Frederick Cretzmeyer is credited with being the first European settler in Waverly. Having purchased 160 acre in 1852, he built a log hut on the east side of the Cedar River (or what was once called the Red Cedar River). Soon more homes were constructed as other settlers arrived, with some of their later homes built just over the hill behind the old recycling center.

William Patterson Harmon came to Waverly in the spring of 1853 with the idea of establishing a town and a saw mill. He purchased most of what is Waverly from the United States Government for $1.25 an acre. The area was incorporated as a town on April 25, 1859, according to the Library of the State of Iowa. (A centennial celebration was held in August 1956.)

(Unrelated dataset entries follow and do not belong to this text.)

Lemma buildActiveMasks_ok :
  wp (buildActiveMasks s0) (fun s' => exists c v, s' = set_active c v s0 /\
    marks (blocks w) (blocks h) v (awake_near w h s0) /\
    marks w h c (fun x y => awake_near w h s0 (x / 8) (y / 8))).
Proof.
  destruct (tw_w _ _ _ Hs0) as [Ew Hw]. destruct (tw_h _ _ _ Hs0) as [Eh Hh].
  pose proof (blocks_nonneg w Hw). pose proof (blocks_nonneg h Hh).
  unfold buildActiveMasks. set (c0 := replicate (length (cell_active_ s0)) false).
  set (r0 := replicate (length (region_active_ s0)) false). cbv zeta. cbn [blocks_x_ blocks_y_ set_active].
  rewrite (tw_bx _ _ _ Hs0), (tw_by _ _ _ Hs0). apply wp_bind. eapply wp_mono.
  { apply (wp_scan (fun k => region_marks c0 (awake_before k))); [lia | lia | |].
    - exists r0. split; [done |]. eapply marks_ext; [apply marks_clear; apply (tw_regions _ _ _ Hs0) |].
      intros x y _ _. split; [done |]. intros (ax & ay & H1 & H2 & H3 & _). nia.
    - intros x y s' Hx Hy Hm. by apply mark_block_ok. }
  intros s1 (v & -> & Hv).
  assert (marks (blocks w) (blocks h) v (awake_near w h s0)) as Hv'.
  { eapply marks_ext; [exact Hv |]. intros x y _ _. split.
    - intros (ax & ay & H1 & H2 & H3 & H4 & H5). by exists ax, ay.
    - intros (ax & ay & H1 & H2 & H3 & H4). exists ax, ay. repeat split; try done; try lia; try by apply H3.
      pose proof (row_major_index (blocks w) (blocks h) ax ay H1 H2). lia. }
  clear Hv. cbn [world_width_ world_height_ set_active]. rewrite Ew, Eh. eapply wp_mono.
  { apply (wp_scan (fun k s => exists c, s = set_active c v s0 /\
      marks w h c (fun x y => y * w + x < k /\ awake_near w h s0 (x / 8) (y / 8)))); [lia | lia | |].
    - exists c0. split; [done |]. eapply marks_ext; [apply marks_clear; apply (tw_cells _ _ _ Hs0) |].
      intros x y Hx Hy. simpl. split; [done |]. intros [? _]. nia.
    - intros x y s' Hx Hy (c & -> & Hc). by eapply mark_cell_ok. }
  intros s2 (c & -> & Hc). exists c, v. split; [done |]. split; [done |].
  eapply marks_ext; [exact Hc |]. intros x y Hx Hy. simpl.
  pose proof (row_major_index w h x y Hx Hy). split; [by intros [] |]. intros; split; [lia | done].
Qed.
End BuildMasks.

(** ** A frame begins *)
Definition gravity_changed (world : World) (s : t) : bool :=
  previous_gravity_initialized_ s
  && fgt (f64_abs (f64_sub (previous_gravity_ s) (gravity world))) MIN_GRAVITY_DELTA.

(** What a region's meta becomes. *)
Definition begun_meta (world : World) (timestep : Z) (s : t) (j : Z) : RegionMeta.t :=
  let g := gravity_changed world s in
  if g || requested s j then
    RegionMeta.mk RegionState.Awake 0
      (if g && bool_decide (pending s j = WakeReason.None) then WakeReason.GravityChanged else pending s j)
      timestep
  else meta s j.
Lemma some_cell_step x y r Q :
  0 <= x < w -> 0 <= y < h ->
  some_cell (y * w + x + 1) r Q <-> some_cell (y * w + x) r Q \/ (y / 8 * blocks w + x / 8 = r /\ Q x y).
Proof.
  intros Hx Hy. split.
  - intros (x' & y' & Hx' & Hy' & Hk & Hr & HQ).
    destruct (decide (y' * w + x' = y * w + x)) as [E |].
    + destruct (row_major_index_inj w x' y' x y Hx' Hx E) as [-> ->]. by right.
    + left. exists x', y'. repeat split; try done; lia.
  - intros [(x' & y' & Hx' & Hy' & Hk & Hr & HQ) | [Hr HQ]].
    + exists x', y'. repeat split; try done; lia.
    + exists x, y. repeat split; try done; lia.
Qed.

(** A float accumulates the maximum of [f] over the cells seen. *)
Definition max_seen (k r : Z) (f : Z -> Z -> f32) (v : f32) : Prop :=
  not_nan v /\ forall e, fgt v e = true <-> fgt fzero e = true \/ some_cell k r (fun x y => fgt (f x y) e = true).

Lemma max_seen_step x y r f v :
  0 <= x < w -> 0 <= y < h -> y / 8 * blocks w + x / 8 = r ->
  max_seen (y * w + x) r f v -> max_seen (y * w + x + 1) r f (std_max v (f x y)).
Proof.
  intros Hx Hy Hr [Hn Hv]. split; [by apply std_max_not_nan |]. intros e.
  rewrite fgt_std_max, orb_true_iff, Hv, some_cell_step by done. tauto.
Qed.
Lemma collect_ok (s : G.t R) i :
  0 <= i < cells_of m -> Z.of_nat (length (G.visitedFlags_ s)) = cells_of m ->
  G.collectUnvisitedNeighbors m s i = Ok (omap (choice_at m (G.visitedFlags_ s) i) MazeDirection.all).
Proof.
  intros Hi Hl. unfold G.collectUnvisitedNeighbors. rewrite coordForIndex_ok by done. cbn [rbind].
  by rewrite collect_loop_ok.
Qed.

Lemma choice_at_Some flags i d c :
  choice_at m flags i d = Some c ->
  G.direction c = d /\ step m i d = Some (G.index c) /\ flags !! Z.to_nat (G.index c) = Some false.
Proof.
  unfold choice_at. destruct (step m i d) as [j |]; [| done].
  destruct (flags !! Z.to_nat j) as [[|] |] eqn:E; [done | | done]. by intros [= <-].
Qed.

(** A passage opened between a cell and its neighbour: both sides. *)
Lemma openPassage_ok i d j :
  0 <= i < cells_of m -> step m i d = Some j ->
  exists m', G.openPassage m i d j = Ok m' /\ grid_ok m' /\ dims m m' /\
    forall k e, 0 <= k -> cell_open m' k e =
      cell_open m k e || bool_decide (k = i /\ e = d) || bool_decide (k = j /\ e = opposite d).
Proof.
  intros Hi Hs. destruct Hm as (Hw & Hh & Hc & Hn).
  assert (0 <= j < cells_of m) as Hj by by apply (grid_step_range _ _ i d).
  assert (i <> j) as Hne by by apply (grid_step_neq _ _ i d j Hw Hi).
  assert (forall k, 0 <= k < cells_of m -> exists c, MazeModel.cells_ m !! Z.to_nat k = Some c) as Hcell.
  { intros k Hk. apply in_range_lookup. unfold MazeModel.cellCount in Hc. lia. }
  destruct (Hcell i Hi) as [ci Hci], (Hcell j Hj) as [cj Hcj].
  pose proof (with_cell_grid_ok m Hm i) as Hm1.
  set (c1 := mkMazeCell (Z.lor (openings ci) (mazeDirectionBit d))).
  set (c2 := mkMazeCell (Z.lor (openings cj) (mazeDirectionBit (opposite d)))).
  exists (with_cell (with_cell m i c1) j c2). split; [| split; [| split]].
  - unfold G.openPassage, MazeModel.cellAt.
    rewrite Hc, (proj2 (Z.leb_le 0 i)), (proj2 (Z.ltb_lt i (cells_of m))) by lia. cbn [dirtsim_assert rbind].
    rewrite (vec_at_ok _ i ci) by (lia || done). cbn [rbind].
    rewrite (cellAt_set_ok m Hm) by done. cbn [rbind]. fold c1.
    destruct (Hm1 c1) as (_ & _ & Hc1 & _). rewrite Hc1. change (cells_of (with_cell m i c1)) with (cells_of m).
    rewrite (proj2 (Z.leb_le 0 j)), (proj2 (Z.ltb_lt j (cells_of m))) by lia. cbn [dirtsim_assert rbind].
    rewrite (vec_at_ok _ j cj).
    + cbn [rbind]. rewrite mazeOppositeDirection_ok. cbn [rbind]. by rewrite (cellAt_set_ok _ (Hm1 c1)).
    + lia.
    + simpl. by rewrite list_lookup_insert_ne by lia.
  - apply with_cell_grid_ok. apply Hm1.
  - done.
  - intros k e Hk. rewrite (cell_open_with_cell _ (Hm1 c1)) by done.
    pose proof (direction_to_Z_range d). pose proof (direction_to_Z_range (opposite d)).
    assert (forall a b : MazeDirection.t,
      bool_decide (MazeDirection.to_Z a = MazeDirection.to_Z b) = bool_decide (b = a)) as Hbd.
    { intros a b. apply bool_decide_ext. split; [| by intros ->]. intros. symmetry. by apply direction_to_Z_inj. }
    case_decide as E.
    + subst k. unfold c2. cbn [openings]. rewrite mazeDirectionBit_shift, testbit_set, Hbd by lia.
      rewrite (bool_decide_false (j = i /\ _)) by naive_solver. rewrite orb_false_r.
      unfold cell_open. rewrite Hcj. rewrite orb_comm. f_equal. apply bool_decide_ext. naive_solver.
    + rewrite (cell_open_with_cell m Hm) by done. rewrite (bool_decide_false (k = j /\ _)) by naive_solver.
      rewrite orb_false_r. case_decide as E'.
      * subst k. unfold c1. cbn [openings]. rewrite mazeDirectionBit_shift, testbit_set, Hbd by lia.
        unfold cell_open. rewrite Hci. rewrite orb_comm. f_equal. apply bool_decide_ext. naive_solver.
      * rewrite (bool_decide_false (k = i /\ _)) by naive_solver. by rewrite orb_false_r.
Qed.
End Choices.
(** A round that does not visit [c] brings it nearer. *)
Lemma round_progress s s' i state last asked recorded rounds c :
  planner_inv cfg rounds s -> planner_inv cfg (rounds + 1) s' -> visits_by last s ->
  0 <= last <= asked -> asked <= recorded < 2 ^ 63 -> last + 1000000 <= recorded ->
  autoConfig s' = autoConfig s -> tuningStates s' = <[i := state]> (tuningStates s) ->
  (i < length (tuningStates s))%nat -> lastVisitedAt state = Some recorded ->
  step_of cfg s s' asked i -> c ∈ focus_positions (autoConfig s) -> i <> c ->
  rounds_left s' c <= rounds_left s c - 1.
Proof.
  intros H H' Hv Hl Ha Hr Ea E Hi Hs [Hin Hstep] Hc Hne.
  assert (is_Some (tuningStates s !! c)) as Hsc.
  { apply elem_of_focus_positions in Hc as (x & Hx & _).
    destruct (tuning_state cfg s rounds c x H Hx) as (sc & -> & _). eauto. }
  assert (forall j, newer s' c j = if decide (i = j) then true else newer s c j) as Hnew.
  { intros j. unfold newer. rewrite !(visited_insert s s' i state _ E Hi), (decide_False (P := i = c)) by done.
    case_decide as Ej; [| done]. rewrite Hs. destruct (visited s c) as [u |] eqn:Eu; [| done].
    apply Hv in Eu. apply Z.leb_le. lia. }
  pose proof (pi_steps _ _ _ H) as Hst. unfold rounds_left, pending. rewrite Ea.
  set (p := fun j => negb (bool_decide (j = c)) && negb (newer s c j)).
  set (q := fun j => negb (bool_decide (j = c)) && negb (newer s' c j)).
  assert (forall j, j ∈ focus_positions (autoConfig s) -> q j = true -> p j = true) as Hqp.
  { intros j _. unfold p, q. rewrite Hnew. case_decide; [by rewrite andb_false_r | done]. }
  destruct Hstep as [[Hz Hmax] | [Hlt Hinc]].
  - assert (newer s c i = false) as Hni.
    { destruct (newer s c i) eqn:En; [| done]. exfalso.
      pose proof (newer_age s asked last c i Hv ltac:(lia) En Hsc). pose proof (Hmax c Hc). lia. }
    pose proof (filter_length_lt p q (focus_positions (autoConfig s)) i Hqp Hin) as Hlen.
    assert (p i = true) as Hpi by (unfold p; by rewrite Hni, bool_decide_false by done).
    assert (q i = false) as Hqi by (unfold q; rewrite Hnew, decide_True by done; apply andb_false_r).
    specialize (Hlen Hpi Hqi). nia.
  - pose proof (filter_length_le p q (focus_positions (autoConfig s)) Hqp). nia.
Qed.

Definition rounds_events (rounds : list (Z * Z * StepObservation)) : list event :=
  map (fun '(asked, recorded, seen) => Round asked recorded seen) rounds.

(** Rounds enough: the position is visited. *)
Lemma rounds_visit c x rounds : forall s last count,
  planner_inv cfg count s -> 0 <= count -> count + Z.of_nat (length rounds) < 2 ^ 31 -> visits_by last s -> 0 <= last ->
  timed last (rounds_events rounds) -> c ∈ focus_positions (autoConfig s) -> all_tunings !! c = Some x ->
  rounds_left s c < Z.of_nat (length rounds) ->
  exists steps s', run (rounds_events rounds) s = Ok (steps, s') /\ x ∈ map ss_tuning steps.
Proof.
  induction rounds as [|[[asked recorded] seen] rounds IH]; intros s last count H Hcount Hn Hv Hl Ht Hc Hx Hleft.
  - exfalso. pose proof (pi_steps _ _ _ H). unfold rounds_left in Hleft. cbn [length] in Hleft. nia.
  - cbn [rounds_events map run]. fold (rounds_events rounds). cbn [length] in *.
    destruct Ht as (Ht1 & Ht2 & Ht).
    destruct (run_round_ok cfg Hcfg s count asked recorded seen H)
      as (st & s1 & i & state & -> & H1 & Ea & Hi & E & Hs & Hlt & Hst & _); [lia |]. cbn [rbind].
    assert (visits_by recorded s1) as Hv1 by (eapply (visits_by_round s s1 i state last); eauto; lia).
    destruct (decide (i = c)) as [-> | Hne].
    + assert (ss_tuning st = x) as Ex by congruence.
      assert (rounds_of (rounds_events rounds) = Z.of_nat (length rounds)) as Ern.
      { unfold rounds_of, rounds_events. clear. induction rounds as [|[[]] rounds IH]; [done |]. simpl in *. lia. }
      destruct (run_ok cfg Hcfg (rounds_events rounds) s1 (count + 1) H1) as (steps & s' & -> & _); [lia | lia |].
      cbn [rbind]. exists (st :: steps), s'. split; [done |]. rewrite <- Ex. by left.
    + pose proof (round_progress s s1 i state last asked recorded count c H H1 Hv ltac:(lia) ltac:(lia) ltac:(lia)
        Ea E Hlt Hs Hst Hc Hne) as Hprog.
      destruct (IH s1 recorded (count + 1) H1) as (steps & s' & -> & Hin); try done; [lia | lia | lia | by rewrite Ea | lia |].
      cbn [rbind]. exists (st :: steps), s'. split; [done |]. by right.
Qed.

(** The visits of any run happened in the past. *)
Lemma run_visits events : forall s last count,
  planner_inv cfg count s -> 0 <= count -> count + rounds_of events < 2 ^ 31 -> visits_by last s -> 0 <= last ->
  timed last events ->
  exists steps s' last', run events s = Ok (steps, s') /\ visits_by last' s' /\ 0 <= last' /\
    forall later, timed last (events ++ later) -> timed last' later.
Proof.
  induction events as [|e events IH]; intros s last count H Hcount Hn Hv Hl Ht; cbn [run].
  - exists [], s, last. done.
  - unfold rounds_of in *. destruct e as [ac | | asked recorded seen]; cbn [List.filter is_round] in *.
    + destruct (setAutoConfig_ok cfg s count ac H) as (H1 & _ & Es). apply (IH _ last count H1); try done.
      intros i v. unfold visited. rewrite Es. apply Hv.
    + destruct (planner_reset_ok cfg s count Hcount H) as [H1 Hnone]. apply (IH _ last count H1); try done.
      intros i v. unfold visited. destruct (tuningStates (reset s) !! i) as [state |] eqn:Ei; [| done].
      rewrite Forall_lookup in Hnone. cbn. by rewrite (Hnone i state Ei).
    + cbn [length] in Hn. destruct Ht as (Ht1 & Ht2 & Ht).
      destruct (run_round_ok cfg Hcfg s count asked recorded seen H)
        as (st & s1 & i & state & -> & H1 & Ea & Hi & E & Hs & Hlt & Hst & _); [lia |]. cbn [rbind].
      assert (visits_by recorded s1) as Hv1 by (eapply (visits_by_round s s1 i state last); eauto; lia).
      destruct (IH s1 recorded (count + 1) H1) as (steps & s' & last' & -> & Hv' & Hl' & Hlater); try done; [lia | lia | lia |].
      cbn [rbind]. exists (st :: steps), s', last'. split; [done |]. split; [done |]. split; [done |].
      intros later (_ & _ & Hta). by apply Hlater.
Qed.

Lemma pending_bound s count c :
  planner_inv cfg count s -> c ∈ focus_positions (autoConfig s) ->
  rounds_left s c < Z.of_nat (length (focus_tunings (autoConfig s))) * (T + 1).
Proof.
  intros H Hc. pose proof (pi_steps _ _ _ H). rewrite <- focus_positions_length by apply H.
  unfold rounds_left, pending.
  pose proof (filter_length_lt (fun _ => true) (fun j => negb (bool_decide (j = c)) && negb (newer s c j))
    (focus_positions (autoConfig s)) c (fun _ _ _ => eq_refl) Hc eq_refl) as Hlen.
  cbv beta in Hlen. rewrite bool_decide_true in Hlen by done. specialize (Hlen eq_refl).
  assert (forall l : list nat, List.filter (fun _ => true) l = l) as Hall.
  { induction l as [|y l IH]; [done |]. simpl. by rewrite IH. }
  rewrite Hall in Hlen. nia.
Qed.
End Fairness.

(** C35. The planner is fair. After any history of configurations, resets and
    rounds on a steady clock, with rounds a millisecond apart at least, every
    supported tuning of the band and width in force is visited within the next
    [n * (trackingStepsPerDiscovery + 1)] rounds, [n] being the number of these
    tunings, whatever the rounds see and whenever they are. *)
Theorem planner_fair cfg history rounds target :
  config_ok cfg -> 0 <= AdaptiveScanPlannerConfig.trackingStepsPerDiscovery cfg ->
  rounds_of (history ++ rounds_events rounds) < 2 ^ 31 ->
  timed 0 (history ++ rounds_events rounds) ->
  target ∈ focus_tunings (fold_left config_after history default_auto_config) ->
  Z.of_nat (length (focus_tunings (fold_left config_after history default_auto_config)))
    * (AdaptiveScanPlannerConfig.trackingStepsPerDiscovery cfg + 1) <= Z.of_nat (length rounds) ->
  wp (let! s := make cfg in
      let! '(_, s) := run history s in
      run (rounds_events rounds) s) (fun '(steps, _) => target ∈ map ss_tuning steps).
Proof.
  intros Hcfg HT Hn Ht Htarget Hlen.
  assert (rounds_of (history ++ rounds_events rounds) = rounds_of history + Z.of_nat (length rounds)) as Ern.
  { unfold rounds_of. rewrite List.filter_app, length_app, Nat2Z.inj_add. f_equal. clear.
    unfold rounds_events. induction rounds as [|[[]] rounds IH]; [done |]. simpl in *. lia. }
  assert (forall last events later, timed last (events ++ later) -> timed last events) as Hprefix.
  { intros last events later. revert last. induction events as [|[| | asked recorded seen] events IH]; intros last; simpl;
      [done | apply IH | apply IH |]. intros (? & ? & ?%IH). done. }
  destruct (planner_make_ok cfg) as (s & -> & H & Ea & Hnone). cbn [rbind].
  assert (visits_by 0 s) as Hv0.
  { intros i v. unfold visited. destruct (tuningStates s !! i) as [state |] eqn:Ei; [| done].
    rewrite Forall_lookup in Hnone. cbn. by rewrite (Hnone i state Ei). }
  destruct (run_ok cfg Hcfg history s 0 H) as (steps & s1 & Hrun & H1 & Ec & _); [lia | lia |].
  destruct (run_visits cfg Hcfg history s 0 0 H) as (steps' & s1' & last & Hrun' & Hv & Hl & Hlater);
    [lia | lia | done | lia | by eapply Hprefix |].
  rewrite Hrun in Hrun'. injection Hrun' as <- <-. rewrite Hrun. cbn [rbind].
  rewrite Ea in Ec. rewrite <- Ec in Htarget, Hlen.
  assert (target ∈ all_tunings /\ scannerTuningMatchesConfig target (autoConfig s1) = true) as [Hall Hmatch].
  { apply list_elem_of_filter in Htarget as [Hm Hall]. done. }
  apply list_elem_of_lookup_1 in Hall as [c Hx].
  assert (c ∈ focus_positions (autoConfig s1)) as Hc by (apply elem_of_focus_positions; eauto).
  pose proof (pending_bound cfg HT s1 _ c H1 Hc) as Hb.
  destruct (rounds_visit cfg Hcfg HT c target rounds s1 last (0 + rounds_of history) H1)
    as (steps2 & s2 & -> & Hin); try done; [unfold rounds_of; lia | lia | by apply Hlater | lia].
Qed.

(** Six 80 MHz tunings and a discovery every fourth round: 24 rounds, 200 ms each. *)
Definition demo_rounds : list (Z * Z * StepObservation) :=
  map (fun k => (k * 200000000, (k + 1) * 200000000, quiet)) (seqZ 0 24).

Lemma planner_fair_witness :
  wp (let! s := make AdaptiveScanPlannerConfig.default in
      let! '(_, s) := run [Configure (ScannerAutoConfig.mk Band5Ghz 80)] s in
      run (rounds_events demo_rounds) s)
    (fun '(steps, _) => mkScannerTuning Band5Ghz 149 80 (Some 155) ∈ map ss_tuning steps).
Proof.
  apply (planner_fair AdaptiveScanPlannerConfig.default [Configure (ScannerAutoConfig.mk Band5Ghz 80)] demo_rounds
    (mkScannerTuning Band5Ghz 149 80 (Some 155))).
  - exact planner_default_ok.
  - done.
  - reflexivity.
  - vm_compute. by repeat split.
  - apply (bool_decide_unpack _). by vm_compute.
  - by vm_compute.
Defined.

Two stories exist on how the town was named. The speaker at the ceremony was said to have been a fan of Sir Walter Scott's Waverley novels and when it came time to name the town (which settlers had wanted to call Harmonville or Harmon) he inadvertently called it Waverly. The myth goes that Jennie Harmon Case later wrote that it was her father who was the speaker and that he made the decision to name the town after the favorite book, instead of the proposed "Harmonville." Coincidentally, Bremer County's name also honors a person eminent in literature. Bremer was named in 1850 by Governor Hempstead, who was an admirer of the Swedish feminist author Fredrika Bremer.

The first school was started by Charles Ensign in a log cabin in 1854. A stone school house was erected by 1855 and additional schools were built in 1861 and 1868. The first graduating class of the Waverly High School was the class of 1875 with two students. Wartburg College moved to Waverly from Clinton, Iowa, in 1856. The public library was established in 1866.

In 2014, the Waverly East Bremer Avenue Commercial Historic District was listed on the National Register of Historic Places. Among the noted buildings in the listing is the WPA-era post office, which contains a mural designed by artist Mildred W. Pelzer for the Section of Painting and Sculpture, later called the Section of Fine Arts, of the Treasury Department. The painting, called A Letter from Home in 1856, depicted a farm family pausing during plowing to read a letter from their former home.

==Geography==

According to the United States Census Bureau, the city has a total area of 11.51 sqmi, of which 11.01 sqmi is land and 0.50 sqmi is water.

==Demographics==

===2020 census===
As of the 2020 census, Waverly had a population of 10,394. The median age was 35.8 years. 21.8% of residents were under the age of 18 and 19.4% of residents were 65 years of age or older. For every 100 females there were 93.5 males, and for every 100 females age 18 and over there were 89.2 males age 18 and over.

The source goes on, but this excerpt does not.